Signal transduction through crosslinking CD7 and IgM-Fc receptors that inhibits T-cell proliferation.

We have previously suggested a possible involvement of CD7 and/or the putative receptor for IgM-Fc (FcRmu) in the downregulation of T-cell responses to mitogen and alloantigen. In this report, we examined the effect of ligand-receptor interaction upon T-cell proliferation by using anti-CD7 monoclonal antibodies (mAbs) and purified human IgM (HIgM) and showed that crosslinking CD7 and/or FcRmu on T cells resulted in significant inhibition of mitogen- and alloantigen-induced proliferative responses. In most cases, crosslinking of FcRmu alone or together with CD7 receptors on peripheral blood lymphocytes (PBLs) resulted in more potent suppression of T-cell proliferation than that caused by crosslinking CD7 alone. Examination of potential inhibitory mechanisms revealed that crosslinking CD7 and FcRmu does not reduce cell viability or the expression of T-cell markers that are important for T-cell activation or proliferation.

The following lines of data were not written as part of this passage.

(** * Curvature tensors of einsteinpy.symbolic: [ricci.py] and [weyl.py]

    A shallow embedding of the classes [RicciTensor], [RicciScalar] and
    [WeylTensor].  The two modules orchestrate calls into sympy and into
    sibling modules of einsteinpy (tensor, metric, christoffel, riemann);
    those collaborators are interfaces here (type classes), the code of the
    two modules is translated function by function on top of them. *)

From Stdlib Require Import Ascii String List ZArith Arith Lia Bool Ring_theory Ring.
Import ListNotations.
Local Open Scope string_scope.
Local Open Scope list_scope.
Local Open Scope nat_scope.

Set Implicit Arguments.

(** ** Results and Python exceptions *)

Inductive result (E A : Type) : Type :=
| Ok (a : A)
| Raise (e : E).

Arguments Ok {E A} a.
Arguments Raise {E A} e.

Definition bind {E A B : Type} (r : result E A) (k : A -> result E B)
  : result E B :=
  match r with
  | Ok a => k a
  | Raise e => Raise e
  end.

Notation "x <- r ;; k" := (bind r (fun x => k))
  (at level 61, r at next level, right associativity).

(** An exception is one raised by a [raise] statement of the two modules
    (its class and message), one raised by the interpreter (a failed
    attribute lookup, a list index out of range), or one that comes out of a
    call into a collaborator ([Engine]). *)
Inductive PyExc (X : Type) : Type :=
| TypeError (msg : string)
| ValueError (msg : string)
| Exception (msg : string)
| AttributeError (msg : string)
| IndexError (msg : string)
| Engine (x : X).

Arguments TypeError {X} msg.
Arguments ValueError {X} msg.
Arguments Exception {X} msg.
Arguments AttributeError {X} msg.
Arguments IndexError {X} msg.
Arguments Engine {X} x.

Definition ext {X A : Type} (r : result X A) : result (PyExc X) A :=
  match r with
  | Ok a => Ok a
  | Raise x => Raise (Engine x)
  end.

(** ** Arrays and Python values *)

(** A dense N-dimensional array: its shape and its entries in row-major
    order, as sympy's [ImmutableDenseNDimArray] keeps them. *)
Record NDimArray (T : Type) : Type := mkArray {
  shape : list nat;
  entries : list T
}.

Definition rank {T : Type} (a : NDimArray T) : nat := length (shape a).

(** The Python values that reach the constructors as [arr], [syms] or
    [expression]; lists and tuples are those of sympy expressions (the
    coordinate symbols). *)
Inductive PyObj (T : Type) : Type :=
| PyNone
| PyInt (z : Z)
| PyStr (s : string)
| PyList (l : list T)
| PyTuple (l : list T)
| PyExpr (e : T)
| PyArray (a : NDimArray T).

Arguments PyNone {T}.
Arguments PyInt {T} z.
Arguments PyStr {T} s.

(** [isinstance(syms, (list, tuple))], with [len(syms)] when it holds. *)
Definition seq_len {T : Type} (syms : PyObj T) : option nat :=
  match syms with
  | PyList l => Some (length l)
  | PyTuple l => Some (length l)
  | _ => None
  end.

(** A configuration string is made of the letters u and l. *)
Fixpoint is_config (c : string) : bool :=
  match c with
  | EmptyString => true
  | String ch rest =>
      (Ascii.eqb ch "u"%char || Ascii.eqb ch "l"%char) && is_config rest
  end.

(** Row-major position of a multi-index in an array of the given shape;
    [None] when the number of indices differs from the rank or an index is
    out of range. *)
Fixpoint flat_index (sh idx : list nat) (acc : nat) : option nat :=
  match sh, idx with
  | [], [] => Some acc
  | d :: sh', i :: idx' =>
      if i <? d then flat_index sh' idx' (acc * d + i) else None
  | _, _ => None
  end.

(** Dense-array operations over any type of entries with a zero, a sum and a
    product. *)
Section ArrayOps.

Variable T : Type.
Variable zero : T.
Variables plus times : T -> T -> T.

Definition size (sh : list nat) : nat := fold_right Nat.mul 1 sh.

(** The entry at a multi-index, [zero] outside the array. *)
Definition entry (a : NDimArray T) (idx : list nat) : T :=
  match flat_index (shape a) idx 0 with
  | Some p => nth p (entries a) zero
  | None => zero
  end.

(** All multi-indices of a shape, in row-major order. *)
Fixpoint indices (sh : list nat) : list (list nat) :=
  match sh with
  | [] => [[]]
  | d :: sh' => flat_map (fun i => map (cons i) (indices sh')) (seq 0 d)
  end.

Definition tabulate (sh : list nat) (f : list nat -> T) : NDimArray T :=
  {| shape := sh; entries := map f (indices sh) |}.

(** [f 0 + f 1 + ... + f (n - 1)], summed from [zero]. *)
Definition sum_n (n : nat) (f : nat -> T) : T :=
  fold_left (fun acc j => plus acc (f j)) (seq 0 n) zero.

Definition set_nth (p j : nat) (idx : list nat) : list nat :=
  firstn p idx ++ j :: skipn (S p) idx.

Definition insert_at (p j : nat) (idx : list nat) : list nat :=
  firstn p idx ++ j :: skipn p idx.

Definition remove_at (p : nat) (sh : list nat) : list nat :=
  firstn p sh ++ skipn (S p) sh.

(** Axis [p] of [t] contracted with the second axis of the matrix [M]:
    the entry at [idx] is the sum over [j] of [M[idx_p, j] * t[idx with j at p]]. *)
Definition contract_axis (M : NDimArray T) (p : nat) (t : NDimArray T)
  : NDimArray T :=
  tabulate (shape t)
    (fun idx =>
       sum_n (nth p (shape t) 0)
         (fun j => times (entry M [nth p idx 0; j]) (entry t (set_nth p j idx)))).

(** The sum over the diagonal of axes [p < q]; [None] when the axes do not
    fit the array. *)
Definition contraction (a : NDimArray T) (p q : nat)
  : option (list nat * list T) :=
  let sh := shape a in
  if (p <? q) && (q <? length sh) && (nth p sh 0 =? nth q sh 0)
     && (length (entries a) =? size sh)
  then
    let rest := remove_at p (remove_at q sh) in
    Some (rest,
          map (fun idx =>
                 sum_n (nth p sh 0)
                   (fun j => entry a (insert_at q j (insert_at p j idx))))
              (indices rest))
  else None.

End ArrayOps.

(** ** The collaborators *)

(** sympy: expressions with their arithmetic, simplification and array
    contraction. *)
Class Sympy : Type := {
  Expr : Type;
  EngineExc : Type;
  of_int : Z -> Expr;
  add : Expr -> Expr -> Expr;
  sub : Expr -> Expr -> Expr;
  mul : Expr -> Expr -> Expr;
  div : Expr -> Expr -> Expr;
  (** [sympy.simplify] on an array *)
  simplify : NDimArray Expr -> NDimArray Expr;
  (** [sympy.tensorcontraction(a, (p, q))]: an array, or a scalar when no
      axis is left *)
  tensorcontraction :
    NDimArray Expr -> nat -> nat -> result EngineExc (PyObj Expr);
  (** what sympy raises for an index outside an array *)
  bad_index : EngineExc;
  (** what [sympy.Array] raises for a ragged nested list *)
  ragged : EngineExc;
  (** a value that is not a scalar expression used as an operand *)
  operand_other : PyObj Expr -> result EngineExc Expr
}.

Definition Exc `{Sympy} : Type := PyExc EngineExc.
Definition Res `{Sympy} (A : Type) : Type := result Exc A.

(** Component access [a[i, k, ...]] of a dense array. *)
Definition getitem `{Sympy} (a : NDimArray Expr) (idx : list nat) : Res Expr :=
  match flat_index (shape a) idx 0 with
  | Some p =>
      match nth_error (entries a) p with
      | Some e => Ok e
      | None => Raise (Engine bad_index)
      end
  | None => Raise (Engine bad_index)
  end.

(** A scalar operand of sympy arithmetic. *)
Definition operand `{Sympy} (o : PyObj Expr) : Res Expr :=
  match o with
  | PyExpr e => Ok e
  | _ => ext (operand_other o)
  end.

(** The base class [Tensor]: an array annotated with a configuration. *)
Record Tensor `{Sympy} : Type := mkTensor {
  arr : NDimArray Expr;
  config : string
}.

(** einsteinpy.symbolic.tensor and einsteinpy.symbolic.metric. *)
Class TensorLib `{Sympy} : Type := {
  Metric : Type;
  metric_dims : Metric -> nat;
  metric_config : Metric -> string;
  metric_syms : Metric -> PyObj Expr;
  metric_tensor : Metric -> NDimArray Expr;
  (** [metric.inv()] *)
  metric_inv : Metric -> result EngineExc Metric;
  (** the checks of [Tensor.__init__(arr, config)] and the array it stores *)
  Tensor_array : PyObj Expr -> string -> result EngineExc (NDimArray Expr);
  (** [_change_config(tensor, metric, newconfig)] *)
  _change_config : Tensor -> Metric -> string -> result EngineExc (PyObj Expr)
}.

(** [Tensor.__init__]: the array is checked and stored, the configuration is
    stored as given. *)
Definition Tensor_init `{TensorLib} (a : PyObj Expr) (c : string) : Res Tensor :=
  x <- ext (Tensor_array a c) ;;
  Ok {| arr := x; config := c |}.

(** [Tensor.tensor()] *)
Definition tensor `{Sympy} (t : Tensor) : NDimArray Expr := arr t.

(** The base constructor takes a sympy Array with a configuration over u and
    l as it is (the constructors' docstrings: TypeError is for an [arr] that
    is neither a list nor a sympy Array). *)
Definition Tensor_accepts_arrays `{TensorLib} : Prop :=
  forall (a : NDimArray Expr) (c : string),
    is_config c = true -> Tensor_array (PyArray a) c = Ok a.

(** einsteinpy.symbolic.christoffel and einsteinpy.symbolic.riemann. *)
Class Curvature `{TensorLib} : Type := {
  Christoffel : Type;
  Riemann : Type;
  ChristoffelSymbols_from_metric : Metric -> result EngineExc Christoffel;
  RiemannCurvatureTensor_from_christoffels :
    Christoffel -> option Metric -> result EngineExc Riemann;
  RiemannCurvatureTensor_from_metric : Metric -> result EngineExc Riemann;
  riemann_config : Riemann -> string;
  riemann_tensor : Riemann -> NDimArray Expr;
  riemann_syms : Riemann -> PyObj Expr;
  riemann_parent_metric : Riemann -> option Metric;
  (** [riemann.change_config(newconfig, metric)] *)
  riemann_change_config :
    Riemann -> string -> option Metric -> result EngineExc Riemann
}.

(** ** ricci.py: class RicciTensor *)

Record RicciTensor `{TensorLib} : Type := mkRicciTensor {
  ricci_base : Tensor;
  ricci_order : nat;
  ricci_parent_metric : option Metric;
  ricci_syms : PyObj Expr;
  ricci_dims : nat
}.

However, crosslinking CD7 and/or FcRmu of PBLs significantly reduced phytohemagglutinin (PHA)-induced IL-2 production and rendered PBLs unable to utilize exogenously added human recombinant IL-2 (rIL-2). Further examination of possible signal transduction that might be associated with crosslinking CD7 and/or FcRmu receptors indicated a marked reduction in the magnitude and duration of intracellular calcium (Ca++)i released in response to PHA. These findings suggest that crosslinking CD7 and FcRmu inhibits T-cell activation and proliferation by a calcium-dependent mechanism that inhibits IL-2 production and/or utilization.